Countermeasures by the NSW Department of Primary Industry:
The NSW Department of Primary Industry has been actively engaged in combating Varroa destructor and mitigating its impact on honeybee populations. Several key measures and initiatives have been implemented:
- Surveillance and Monitoring: The department is conducting regular surveillance and monitoring programs to detect the presence of Varroa mites in NSW. This includes monitoring hive health, inspecting bee colonies, and setting up sentinel apiaries to detect and respond to any potential infestations.
- Biosecurity Measures: Strict biosecurity protocols are in place to prevent the entry and spread of Varroa mites within NSW. This includes regulations on the movement of bee colonies, equipment, and bee products, as well as educational campaigns to raise awareness among beekeepers about the importance of biosecurity practices.
- Research and Development: The NSW Department of Primary Industry is investing in research and development to enhance the understanding of Varroa mite biology, management strategies, and resistance mechanisms in honeybees. This research informs evidence-based decision-making and the development of effective control measures.
- Education and Extension Programs: The department is actively engaging with beekeepers, providing educational resources, workshops, and training programs to increase awareness of Varroa destructor and promote best management practices. These programs focus on early detection, proper monitoring techniques, and integrated pest management strategies.
- Collaboration and Partnerships: The department collaborates with industry stakeholders, researchers, and other government agencies to address the Varroa destructor threat holistically. This collaborative approach enables the sharing of knowledge, resources, and expertise to develop comprehensive strategies for control and prevention.
- Unfortunately, research and development has yet to find a biological control for the mite, although I indubitably believe that a fungus can be found to eradicate the mite. In the meantime, the department is utilising baits (traps) to help control Varroa mite. These work by attracting the honeybees to a sugar syrup source (trap). As the bee numbers grow, the department takes note of the maximum threshold numbers before using an insecticide (Fipronol) and mixing it with the sugar syrup. They start off with a low dosage and steadily raise it.
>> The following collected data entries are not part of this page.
(** C26: on a daemon without the apply routes, no number of recoveries moves a group's
    cursor to a record that would have to be applied: the log is not drained unapplied.
    An attempt at such a record is an error and latches the missing engine, and once it
    is latched recovery fetches no record and leaves the cursor alone. *)
Theorem stock_daemon_keeps_cursor (g : string) (num : N) (ts : list (option N)) (r : Recovery (JoinSys W)) :
  stock_daemon -> num <= u64_max -> log_needs g num -> cursor_of g r < num ->
  cursor_of g (foldl (fun r t => (recover_group_once g t r).2) r ts) < num /\
  (forall rec s, actionable rec -> engine_a s = None ->
     is_ok (applier_apply g rec s).1 = false /\ engine_a_available (applier_apply g rec s).2 = false) /\
  (forall t r1, engine_a_available (rv_world r1) = false -> rv_cursors (recover_group_once g t r1).2 = rv_cursors r1).
Proof.
  intros Hst Hmax Hlog Hc. split; [|split].
  - revert r Hc. induction ts as [|t ts IH]; intros r Hc; [done|]. cbn. by apply IH, stock_recovery.
  - intros rec s Hact Hnone. destruct (stock_apply g rec s Hst) as [(_ & [e He] & Hl)|[_ Hno]]; [|done]. by rewrite He, Hl, Hnone.
  - intros t r1 Hl. unfold recover_group_once, recover_once. rewrite Hl. destruct (probe_group _ _) as [[st|e] s1]; [|done].
    case_match; [case_match; [done|]|by destruct (@recover_cold _ _ g _) as [[]]].
    by apply (latched_passes MAX_PASSES g t (with_status _ (with_world s1 r1))).
Qed.

(** The one-shot encrypt on a group still at epoch 0 never settles: its record is
    read as unsettled and the next probe encrypts again. *)
Theorem epoch_zero_probe_never_settles (g : string) s s' w1 w2 w3 w4 w5 w6 b :
  group_self_status g (jworld s) = (Ok None, w1) -> group_id_parse g = Ok g ->
  members g w1 = (Ok [self_hex], w2) ->
  io_fault OpenDir "converged" w2 = (None, w3) -> io_fault ReadFile g w3 = (None, w4) ->
  converged_dir s !! g = Some b ->
  from_json b = Some {| cv_group_id := g; cv_epoch := 0; cv_at_ms := 0 |} ->
  encrypt_probe g w4 = (Ok 0, w5) -> io_fault WriteFile g w5 = (None, w6) ->
  probe_group_state g s = (Ok {| gst_keyed := true; gst_in_roster := true; gst_epoch := 0 |}, s') ->
  trace s' = EvEncrypt g :: trace s
  /\ exists at_ms, converged_dir s' !! g
       = Some (to_json {| cv_group_id := g; cv_epoch := 0; cv_at_ms := at_ms |}).
Proof.
  intros Hst Hparse Hm Hopen Hread Hl Hj Henc Hwrite Hp. revert Hp.
  unfold probe_group_state, bind, call_x0xd, call. rewrite Hst, Hparse. simpl. rewrite Hm.
  rewrite bool_decide_true by set_solver. simpl.
  unfold convergence_open, io at 1. simpl. rewrite Hopen.
  unfold convergence_get, bind, io. simpl. rewrite Hread. simpl. rewrite Hl, Hj. simpl.
  unfold settle_keyed, bind, event, call_x0xd. simpl. rewrite Henc. simpl.
  unfold convergence_record, bind, io. simpl. rewrite Hwrite. simpl.
  intros E. injection E as <-. simpl. split; [done|]. eexists. by rewrite lookup_insert_eq.
Qed.

(** *** Overlapping taps *)

(** Two calls whose resume checks both run before either posts. *)
Definition two_taps (invite : string) (name : option string) : M W unit :=
  let! first := resume_check invite in
  let! second := resume_check invite in
  match first, second with
  | None, None =>
      let! _ := attempt (post_and_settle invite name) in
      let! _ := attempt (post_and_settle invite name) in
      ret tt
  | _, _ => ret tt
  end.

Lemma post_and_settle_posts invite name s :
  exists t, trace (post_and_settle (W := W) invite name s).2 = t ++ EvPosted invite :: trace s
    /\ Forall (fun e => is_post e = false) t.
Proof.
  destruct (join_post_trace invite name s) as (t & Ht & Hp). unfold post_and_settle, bind.
  destruct (join_post invite name s) as [[a|e] s1]; simpl in *; [|eauto].
  destruct (unposted_after_post invite a s1) as (t' & Ht' & Hp').
  exists (t' ++ t). rewrite Ht', Ht, app_assoc. split; [done|]. by apply Forall_app.
Qed.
The bees transport the insecticide back to the hive where it gradually builds up until all the bees are overcome by the poison and the whole hive collapses.
The map shows the current extent of the Varroa Mite population in NSW.
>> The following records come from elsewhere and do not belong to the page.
(* ===== verification/MultiHome.v ===== *)
(** * Message transports

    Models [crates/fetchit-chat/src/transport/]: the router and the delivery
    acknowledgement ([mod.rs]), the first-seen gate on inbound copies
    ([nonce_dedup.rs]) and the transport that keeps a pinned session to the home
    relay and two sessions to other relays ([multi_home.rs]); with the dispatch of
    one inbound envelope ([default_dispatch_one] of [client.rs]), which decides
    whether the relay may drop its copy.

    A relay session is a number; [mh_sessions] holds the sessions that are open,
    with the relay they go to.  A session closes when its [RelayTransport] is shut
    down, not when a slot forgets it.  Clock readings and the outcome of opening a
    session are arguments. *)
From S2P Require Import Prelude SendState Attachment Bubble OutboxStore OutboxDriver Overlay SeqGap RelayProto RelayAuth.
From S2P Require Import Conversation ConvRegistry ContactCard Inbound.
Open Scope rust_scope.

(** ** The router *)

Inductive Reachability := Always | IfReachable | No.

Record SendReceipt := {
  sr_accepted_at_ms : N;
  sr_message_id : option string;
  sr_transport_name : string;
}.

Inductive OutboundKind := OutDm | OutGroup (group_id : string).

Record OutboundEnvelope := {
  oe_kind : OutboundKind;
  oe_from_machine_id : option bytes;
  oe_payload : bytes;
  oe_timestamp_ms : N;
  oe_transit : option TransitEnvelope;
}.

(** The sealed frame of a stored group send, forwarded as it is. *)
Definition group_resend_envelope (decode : bytes -> option TransitEnvelope) (group_id : string)
    (sealed_envelope from_machine_id : bytes) : result OutboundEnvelope ChatError :=
  match decode sealed_envelope with
  | None => Err (Invalid "group outbox envelope decode")
  | Some env =>
      Ok {| oe_kind := OutGroup group_id; oe_from_machine_id := Some from_machine_id;
            oe_payload := []; oe_timestamp_ms := e_timestamp_ms env; oe_transit := Some env |}
  end.

(** The trait: a name, a reachability hint, a send over the world. *)
Record Transport (W : Type) := {
  tr_name : string;
  tr_reachability : string -> W -> Reachability;
  tr_send : string -> OutboundEnvelope -> option (list string) -> W -> result SendReceipt ChatError * W;
}.
Arguments tr_name {W} _.
Arguments tr_reachability {W} _ _ _.
Arguments tr_send {W} _ _ _ _ _.

Definition router_add {W} (t : Transport W) (transports : list (Transport W)) : list (Transport W) :=
  transports ++ [t].

Fixpoint router_loop {W} (transports : list (Transport W)) (to : string) (envelope : OutboundEnvelope)
    (hints : option (list string)) (any_reachable : bool) (last_err : option ChatError) (w : W)
    : result SendReceipt ChatError * W :=
  match transports with
  | [] => (Err (if negb any_reachable then NoTransportAvailable
                else default NoTransportAvailable last_err), w)
  | t :: rest =>
      match tr_reachability t to w with
      | No => router_loop rest to envelope hints any_reachable last_err w
      | _ => match tr_send t to envelope hints w with
             | (Ok receipt, w) => (Ok receipt, w)
             | (Err e, w) => router_loop rest to envelope hints true (Some e) w
             end
      end
  end.

Definition router_send {W} (transports : list (Transport W)) (to : string)
    (envelope : OutboundEnvelope) (hints : option (list string)) (w : W)
    : result SendReceipt ChatError * W :=
  match transports with
  | [] => (Err NoTransportAvailable, w)
  | _ => router_loop transports to envelope hints false None w
  end.

(** ** First-seen gate *)

(** The [lru] crate's cache: [lru_items] lists the entries, most recent first;
    [get] promotes, [put] inserts in front and drops the oldest beyond the
    capacity. *)
Class Lru (K V C : Type) `{EqDecision K} := {
  lru_new : nat -> C;
  lru_cap : C -> nat;
  lru_items : C -> list (K * V);
  lru_get : K -> C -> option V * C;
  lru_put : K -> V -> C -> C;
  lru_new_items : forall n, lru_items (lru_new n) = [];
  lru_new_cap : forall n, lru_cap (lru_new n) = n;
  lru_get_cap : forall k c, lru_cap (lru_get k c).2 = lru_cap c;
  lru_put_cap : forall k v c, lru_cap (lru_put k v c) = lru_cap c;
  lru_get_value : forall k c,
    (lru_get k c).1 = snd <$> List.find (fun e => bool_decide (e.1 = k)) (lru_items c);
  lru_get_items : forall k c,
    lru_items (lru_get k c).2 =
    List.filter (fun e => bool_decide (e.1 = k)) (lru_items c)
    ++ List.filter (fun e => negb (bool_decide (e.1 = k))) (lru_items c);
  lru_put_items : forall k v c,
    lru_items (lru_put k v c) =
    take (lru_cap c) ((k, v) :: List.filter (fun e => negb (bool_decide (e.1 = k))) (lru_items c));
}.

Definition DedupKey : Type := string * bytes.

Record NonceDedup (C : Type) := mkDedup { nd_seen : C; nd_ttl : N }.
Arguments mkDedup {C} _ _.
Arguments nd_seen {C} _.
Arguments nd_ttl {C} _.

Section dedup.
  Context {C : Type} `{!Lru DedupKey N C}.

(** [None] is the documented panic on a zero capacity. *)
Definition dedup_new (capacity : nat) (ttl : N) : option (NonceDedup C) :=
  match capacity with O => None | _ => Some (mkDedup (lru_new capacity) ttl) end.

Definition observe (key : DedupKey) (now : N) (d : NonceDedup C) : bool * NonceDedup C :=
  let (seen_at, seen) := lru_get key (nd_seen d) in
  match seen_at with
  | Some seen_at =>
      if now -| seen_at <? nd_ttl d then (false, mkDedup seen (nd_ttl d))
      else (true, mkDedup (lru_put key now seen) (nd_ttl d))
  | None => (true, mkDedup (lru_put key now seen) (nd_ttl d))
  end.
End dedup.

(** ** Slots and sessions *)

Inductive TransportError :=
| BuildFailed (why : string)
| Blocked (why : string)
| SwapNotLive (url : string).

Record Slot := { sl_relay_url : string; sl_handle : N; sl_last_traffic_at : N }.

Record MultiHome (C : Type) := mkHome {
  mh_primary_url : string;
  mh_slots : list (option Slot);
  mh_inbox_dedup : NonceDedup C;
  mh_sessions : gmap N string;
  mh_next_session : N;
}.
Arguments mkHome {C} _ _ _ _ _.
Arguments mh_primary_url {C} _.
Arguments mh_slots {C} _.
Arguments mh_inbox_dedup {C} _.
Arguments mh_sessions {C} _.
Arguments mh_next_session {C} _.

(** [DenylistQuery::is_blocked] for a relay URL and for an agent. *)
Class DenylistQuery := { url_blocked : string -> bool; agent_blocked : string -> bool }.

Section home.
  Context {C : Type} `{!Lru DedupKey N C} `{DenylistQuery}.
  Implicit Types m : MultiHome C.

Definition set_slots (slots : list (option Slot)) m : MultiHome C :=
  mkHome (mh_primary_url m) slots (mh_inbox_dedup m) (mh_sessions m) (mh_next_session m).

(** A session opens. *)
Definition open_session (url : string) m : N * MultiHome C :=
  (mh_next_session m,
   mkHome (mh_primary_url m) (mh_slots m) (mh_inbox_dedup m)
     (<[mh_next_session m := url]> (mh_sessions m)) (mh_next_session m + 1)).

(** [RelayTransport::shutdown]. *)
Definition shutdown (h : N) m : MultiHome C :=
  mkHome (mh_primary_url m) (mh_slots m) (mh_inbox_dedup m) (delete h (mh_sessions m))
    (mh_next_session m).

(** The gate the transport is built with: ten thousand keys, five minutes. *)
Definition home_dedup : NonceDedup C := mkDedup (lru_new (N.to_nat 10000)) 300000.

Definition home_new (primary_url : string) (build : result unit string) (dedup : NonceDedup C)
    (now : N) : result (MultiHome C) TransportError :=
  match build with
  | Err e => Err (BuildFailed e)
  | Ok _ =>
      let slot := {| sl_relay_url := primary_url; sl_handle := 0; sl_last_traffic_at := now |} in
      Ok (mkHome primary_url [Some slot; None; None] dedup {[0 := primary_url]} 1)
  end.

(** *** Taking a slot *)

Definition hosts (url : string) (slot : option Slot) : bool :=
  match slot with Some s => String.eqb (sl_relay_url s) url | None => false end.

(** The fast path: the first slot that hosts the URL, refreshed. *)
Fixpoint refresh_hosting (url : string) (now : N) (slots : list (option Slot))
    : option N * list (option Slot) :=
  match slots with
  | [] => (None, [])
  | Some s :: rest =>
      if String.eqb (sl_relay_url s) url
      then (Some (sl_handle s),
            Some {| sl_relay_url := sl_relay_url s; sl_handle := sl_handle s;
                    sl_last_traffic_at := now |} :: rest)
      else let (h, rest) := refresh_hosting url now rest in (h, Some s :: rest)
  | None :: rest => let (h, rest) := refresh_hosting url now rest in (h, None :: rest)
  end.

Definition acquire_fast (url : string) (now : N) m : option N * MultiHome C :=
  let (h, slots) := refresh_hosting url now (mh_slots m) in (h, set_slots slots m).

Definition slot_at (i : nat) (slots : list (option Slot)) : option Slot := mjoin (slots !! i).

(** The first free slot of 1 and 2, else the one with the older traffic. *)
Definition pick_victim (now : N) (slots : list (option Slot)) : nat :=
  let last i := from_option sl_last_traffic_at now (slot_at i slots) in
  if negb (is_some (slot_at 1 slots)) then 1%nat
  else if negb (is_some (slot_at 2 slots)) then 2%nat
  else if last 1%nat <=? last 2%nat then 1%nat else 2%nat.

(** The session was opened: put it in the chosen slot, whatever is there now. *)
Definition install (url : string) (victim : nat) (now : N) m : N * MultiHome C :=
  let (h, m) := open_session url m in
  (h, set_slots (<[victim := Some {| sl_relay_url := url; sl_handle := h;
                                    sl_last_traffic_at := now |}]> (mh_slots m)) m).

Definition acquire_slot (url : string) (build : result unit string) (now now_built : N) m
    : result N TransportError * MultiHome C :=
  match acquire_fast url now m with
  | (Some h, m) => (Ok h, m)
  | (None, m) =>
      let victim := pick_victim now (mh_slots m) in
      match build with
      | Err e => (Err (BuildFailed e), m)
      | Ok _ => let (h, m) := install url victim now_built m in (Ok h, m)
      end
  end.

(** The checks of [send_inner] before it takes a slot. *)
Definition send_target (to : string) (hints : list string) : result string TransportError :=
  match hints with
  | [] => Err (BuildFailed "hints.relays empty")
  | target_url :: _ =>
      if url_blocked target_url then Err (Blocked ("relay denylisted: " +:+ target_url))
      else if agent_blocked to then Err (Blocked ("agent denylisted: " +:+ to))
      else Ok target_url
  end.

(** [wire] is the send on the session. *)
Definition send_inner (wire : N -> OutboundEnvelope -> result SendReceipt ChatError)
    (show : ChatError -> string) (to : string) (envelope : TransitEnvelope) (hints : list string)
    (build : result unit string) (now now_built : N) m
    : result SendReceipt TransportError * MultiHome C :=
  match send_target to hints with
  | Err e => (Err e, m)
  | Ok target_url =>
      match acquire_slot target_url build now now_built m with
      | (Err e, m) => (Err e, m)
      | (Ok h, m) =>
          (match wire h {| oe_kind := OutDm; oe_from_machine_id := None;
                           oe_payload := e_ciphertext envelope;
                           oe_timestamp_ms := e_timestamp_ms envelope;
                           oe_transit := Some envelope |} with
           | Ok r => Ok r
           | Err e => Err (BuildFailed ("relay send: " +:+ show e))
           end, m)
      end
  end.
Varroa destructor mite poses a significant threat to honeybee populations and the pollination services they provide. The NSW Department of Primary Industry is committed to tackling this issue through surveillance, biosecurity measures, research and development, education, and collaborative partnerships. By implementing the above strategies, the department aims to protect honeybee health, support sustainable beekeeping practices, and safeguard the vital role of bees in agricultural ecosystems. Continued efforts are crucial to effectively manage Varroa destructor and mitigate its impact on honeybee populations in New South Wales and beyond.